══ Records supplied
(** * trivia_slack: the Slack adapter of the trivia engine

    A shallow embedding of [src/trivia_slack.py] (class [SlackTrivia]) and the
    properties of the event router, the question formatter, the retrying send
    and the display-name cache. *)

From Stdlib Require Import ZArith String Ascii List Lia.
From stdpp Require Import base option countable gmap strings fin_maps.

Local Open Scope string_scope.
Local Open Scope Z_scope.

(** ** Python values

    The dictionaries handled by the adapter (events, question records, the
    configuration, user profiles) hold JSON data.  [atom] is a scalar, [pyval]
    a scalar or a dictionary of scalars (the [winning_user] sub-record). *)

Inductive atom : Type :=
| ANone
| AInt (z : Z)
| AStr (s : string).

#[global] Instance atom_eq_dec : EqDecision atom.
Proof. solve_decision. Defined.

Definition atom_to_sum (a : atom) : unit + (Z + string) :=
  match a with
  | ANone => inl tt
  | AInt z => inr (inl z)
  | AStr s => inr (inr s)
  end.

Definition atom_of_sum (x : unit + (Z + string)) : atom :=
  match x with
  | inl _ => ANone
  | inr (inl z) => AInt z
  | inr (inr s) => AStr s
  end.

#[global] Instance atom_countable : Countable atom.
Proof.
  apply (inj_countable' atom_to_sum atom_of_sum).
  intros []; reflexivity.
Defined.

Inductive pyval : Type :=
| Atom (a : atom)
| Dict (d : gmap string atom).

#[global] Instance pyval_eq_dec : EqDecision pyval.
Proof. solve_decision. Defined.

Coercion Atom : atom >-> pyval.

(** Truth value of an object, as tested by [if x:] and [not x]. *)
Definition atom_truthy (a : atom) : bool :=
  match a with
  | ANone => false
  | AInt z => negb (z =? 0)
  | AStr s => negb (String.eqb s "")
  end.

Definition truthy (v : pyval) : bool :=
  match v with
  | Atom a => atom_truthy a
  | Dict d => negb (bool_decide (d = ∅))
  end.

(** ** Rendering of values inside f-strings *)

(** Decimal digits of [p] in front of [acc]; [fuel] bounds the number of
    digits, and the number of bits of [p] is enough. *)
Fixpoint pos_digits (fuel : nat) (p : positive) (acc : list ascii) : list ascii :=
  match fuel with
  | O => acc
  | S fuel' =>
      let d := ascii_of_nat (48 + Z.to_nat (Z.pos p mod 10)) in
      match Z.pos p / 10 with
      | Z.pos q => pos_digits fuel' q (d :: acc)
      | _ => d :: acc
      end
  end.

(** Decimal digits of a non-negative integer, most significant first. *)
Definition nat_digits (z : Z) : list ascii :=
  match z with
  | Z.pos p => pos_digits (Pos.size_nat p) p []
  | _ => ["0"%char]
  end.

Definition str_int (z : Z) : string :=
  if z <? 0 then String "-" (string_of_list_ascii (nat_digits (- z)))
  else string_of_list_ascii (nat_digits z).

(** Groups of three digits separated by commas, counted from the right. *)
Fixpoint group3 (rev_digits : list ascii) : list ascii :=
  match rev_digits with
  | a :: b :: c :: ((_ :: _) as rest) => a :: b :: c :: ","%char :: group3 rest
  | l => l
  end.

Definition thousands (z : Z) : string :=
  let body := string_of_list_ascii (rev (group3 (rev (nat_digits (Z.abs z))))) in
  if z <? 0 then String "-" body else body.

(** [str(x)] for a scalar. *)
Definition str_atom (a : atom) : string :=
  match a with
  | ANone => "None"
  | AInt z => str_int z
  | AStr s => s
  end.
════
Directions for this task
Your task is to copy exactly, and only, the lines from the line with "Definition thousands (z" through the last line of the entries, both included.

Result of this exercise
Definition thousands (z : Z) : string :=
  let body := string_of_list_ascii (rev (group3 (rev (nat_digits (Z.abs z))))) in
  if z <? 0 then String "-" body else body.

(** [str(x)] for a scalar. *)
Definition str_atom (a : atom) : string :=
  match a with
  | ANone => "None"
  | AInt z => str_int z
  | AStr s => s
  end.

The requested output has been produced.